Interest in studying endocrine disruption and intersex fish is not confined to Canada. The United States Geological Survey, for example, is among the agencies that have been studying the condition for years.
Bryan Cole’s post-doctoral research at the University of California Davis examined fish in the Sacramento-San Joaquin Delta. Cole explained in a 2013 interview with California Sea Grant’s news service that endocrine-disrupting compounds are unusual because they are more harmful at lower concentrations than higher ones. Cole said:
Fish physiology is set up to react to low concentrations of hormones. This means that some endocrine disruptors are most potent to fish at low exposures. It’s very counter-intuitive, and it has significant implications for meeting environmental water quality objectives.
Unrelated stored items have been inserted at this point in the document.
(** * SEM simulator: beam model and raster-scan state

    A shallow embedding of [beam_calculation.py] (class [Beam]) and of the
    scan control of [microscope.py] ([Microscope.start_stop],
    [Microscope.scanning]).  The beam properties and the scan tick return
    a [result]: a value, or the exception Python raises.

    Numbers.  Python floats are read as real numbers: rounding and
    overflow of binary64 are outside this development.  Python integers
    are [Z].  What is kept of the float semantics is what can be observed
    without rounding: the division of a Python number by zero raises
    [ZeroDivisionError] instead of producing an infinity; and, where the
    normalisation of the kernel is concerned ([beam_intensity_float]),
    [np.exp] underflows to 0.0 and numpy's division by 0.0 gives NaN.
    The fields of a beam are Python floats, as [Beam.__init__] and the
    slider slots leave them.  *)

From Stdlib Require Import Reals Lra Lia ZArith List Psatz String.
Import ListNotations.
Open Scope R_scope.

(** ** Python results *)

Inductive exn : Set := ZeroDivisionError.

Inductive result (A : Type) : Type :=
| Ok (a : A)
| Raise (e : exn).
Arguments Ok {A} a.
Arguments Raise {A} e.

Definition bind {A B : Type} (c : result A) (k : A -> result B) : result B :=
  match c with
  | Ok a => k a
  | Raise e => Raise e
  end.

Notation "x <- c ;; k" := (bind c (fun x => k))
  (at level 61, c at next level, right associativity).

(** [x / y] on Python numbers. *)
Definition pydiv (x y : R) : result R :=
  if Req_dec_T y 0 then Raise ZeroDivisionError else Ok (x / y).

(** [int(x)]: truncation toward zero. *)
Definition py_int (x : R) : Z :=
  if Rle_dec 0 x then Int_part x else (- Int_part (- x))%Z.

(** [True] and [False] in arithmetic. *)
Definition b2R (b : bool) : R := if b then 1 else 0.

(** ** beam_calculation.py *)

Record Beam : Type := mkBeam {
  z_position : R;
  pixels_per_mm : R;
  astigm_x : R;
  astigm_y : R;
  misalign_x : R;
  misalign_y : R;
  focus : R;
  stigm_x : R;
  stigm_y : R;
  align_x : R;
  align_y : R;
  beam_current : R;
  convergence : R;
  size : nat
}.

Definition defocus (b : Beam) : R := focus b - z_position b.

(** [min(abs(c), cap) * np.sign(c)] *)
Definition clamp_signed (cap c : Z) : Z := (Z.min (Z.abs c) cap * Z.sgn c)%Z.

(** The unclamped shift, as a real number, before [int]. *)
Definition shift_px (b : Beam) (num : R) : result R :=
  q <- pydiv (num * defocus b) (focus b) ;;
  Ok (q * pixels_per_mm b).

Definition center_x (b : Beam) : result Z :=
  s <- shift_px b (align_x b - misalign_x b) ;;
  let c_x := py_int s in
  Ok (clamp_signed 96 c_x).

Definition center_y (b : Beam) : result Z :=
  s <- shift_px b (align_y b - misalign_y b) ;;
  let c_y := py_int s in
  Ok (clamp_signed 49 c_y).

(** [10**-16*(1 + 100*beam_current)**3/4], the second summand of both
    variances. *)
Definition current_floor (b : Beam) : R :=
  / 10 ^ 16 * (1 + 100 * beam_current b) ^ 3 / 4.

Definition sigma2_x_mm (b : Beam) : R :=
  ((defocus b + Rabs (align_x b - misalign_x b) * / 10 ^ 2
    + Rabs (stigm_x b + astigm_x b)) * convergence b) ^ 2
  + current_floor b.

Definition sigma2_y_mm (b : Beam) : R :=
  ((defocus b + Rabs (align_y b - misalign_y b) * / 10 ^ 2
    + Rabs (stigm_y b + astigm_y b)) * convergence b) ^ 2
  + current_floor b.

Definition sigma2_x_px (b : Beam) : R := sigma2_x_mm b * pixels_per_mm b ^ 2.

Definition sigma2_y_px (b : Beam) : R := sigma2_y_mm b * pixels_per_mm b ^ 2.

(** [np.arctan((stigm_x + astigm_x)/(stigm_y + astigm_y))/2].  Both sums
    are Python floats, so the quotient is taken by [pydiv]. *)
Definition astig_angle (b : Beam) : result R :=
  q <- pydiv (stigm_x b + astigm_x b) (stigm_y b + astigm_y b) ;;
  Ok (atan q / 2).

(** The body of the inner function [gauss], at angle [a]; [i] is the row
    index and [j] the column index. *)
Definition gauss (b : Beam) (a : R) (i j : R) : R :=
  let c := INR (size b) / 2 in
  exp (- (j - c) ^ 2 * (cos a ^ 2 / sigma2_x_px b + sin a ^ 2 / sigma2_y_px b)
       - (i - c) ^ 2 * (sin a ^ 2 / sigma2_x_px b + cos a ^ 2 / sigma2_y_px b)
       + (i - c) * (j - c) * sin (2 * a)
         * (1 / sigma2_y_px b - 1 / sigma2_x_px b)).

(** [np.fromfunction(f, (n, m))] *)
Definition fromfunction (f : R -> R -> R) (n m : nat) : list (list R) :=
  map (fun i => map (fun j => f (INR i) (INR j)) (seq 0 m)) (seq 0 n).

Definition row_sum (row : list R) : R := fold_right Rplus 0 row.

(** [array.sum()] of a 2D array. *)
Definition array_sum (k : list (list R)) : R := row_sum (map row_sum k).

(** [array / s] *)
Definition array_div (k : list (list R)) (s : R) : list (list R) :=
  map (map (fun v => v / s)) k.

Definition raw_gauss (b : Beam) (a : R) : list (list R) :=
  fromfunction (gauss b a) (size b) (size b).

(** The property [beam_intensity].  It raises where [gauss] does: at the
    angle, and at [1/sigma2_y_px] and [1/sigma2_x_px], which divide the
    Python integer 1 by a Python float. *)
Definition beam_intensity (b : Beam) : result (list (list R)) :=
  a <- astig_angle b ;;
  _ <- pydiv 1 (sigma2_y_px b) ;;
  _ <- pydiv 1 (sigma2_x_px b) ;;
  Ok (array_div (raw_gauss b a) (array_sum (raw_gauss b a))).

Definition beam_widths (b : Beam) : R * R :=
  (10 ^ 6 * sqrt (sigma2_x_mm b), 10 ^ 6 * sqrt (sigma2_y_mm b)).

(** Entry [(i, j)] of a 2D array; 0 outside is never relied upon. *)
Definition entry (k : list (list R)) (i j : nat) : R := nth j (nth i k []) 0.

(** ** microscope.py: scan control *)

Record Microscope : Type := mkMicroscope {
  resolution : Z * Z;
  frame : list (list R);
  scan_active : bool;
  line : Z;
  speed : Z;
  beam_on : bool;
  hv_target : R;
  h_v : R;
  beam : Beam;
  timer_running : bool;          (* [self.timer], a QTimer *)
  timer_interval : Z;
  start_stop_text : string;      (* label of the start/stop button *)
  contrast_Slider : Z;
  brightness_Slider : Z
}.

Definition set_scan (m : Microscope) (running : bool) (interval : Z)
    (active : bool) (text : string) : Microscope :=
  mkMicroscope (resolution m) (frame m) active (line m) (speed m)
    (beam_on m) (hv_target m) (h_v m) (beam m) running interval text
    (contrast_Slider m) (brightness_Slider m).

Definition start_stop (m : Microscope) : Microscope :=
  if scan_active m then
    set_scan m false (timer_interval m) false "Start scanning"
  else
    set_scan m true (speed m * 10)%Z true "Stop scanning".

Definition set_frame_line (m : Microscope) (f : list (list R)) (l : Z)
    : Microscope :=
  mkMicroscope (resolution m) f (scan_active m) l (speed m)
    (beam_on m) (hv_target m) (h_v m) (beam m) (timer_running m)
    (timer_interval m) (start_stop_text m)
    (contrast_Slider m) (brightness_Slider m).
Such exposure can significantly damage fish populations. The U.S. Geological Survey explained:
Exposure to low-levels of some contaminants can cause disruption of endocrine functions in animals, such as reproduction. This is done by modulating, mimicking, or interfering with normal hormonal activity. Examples of endocrine-active contaminants are chemicals such as synthetic hormones, certain pesticides, some pharmaceuticals, detergents degradation products (nonylphenol), and many others.
Servos said he and the researchers are examining other fish characteristics that may be influenced by wastewater, including behavior, genetic expression, and steroid hormone production. They will also look at data to “determine to what level of treatment we need to go to ensure protection and sustainability of our ecosystems and water resources.”
There has been some concern about whether the presence of these substances, even in trace amounts, could affect the health of large vertebrates (including humans) and other animal that consume water containing endocrine-disrupting chemicals.
The study’s findings — “Reduction of intersex in a wild fish population in response to major municipal wastewater treatment plant upgrades” — were published in the journal Environmental Science & Technology.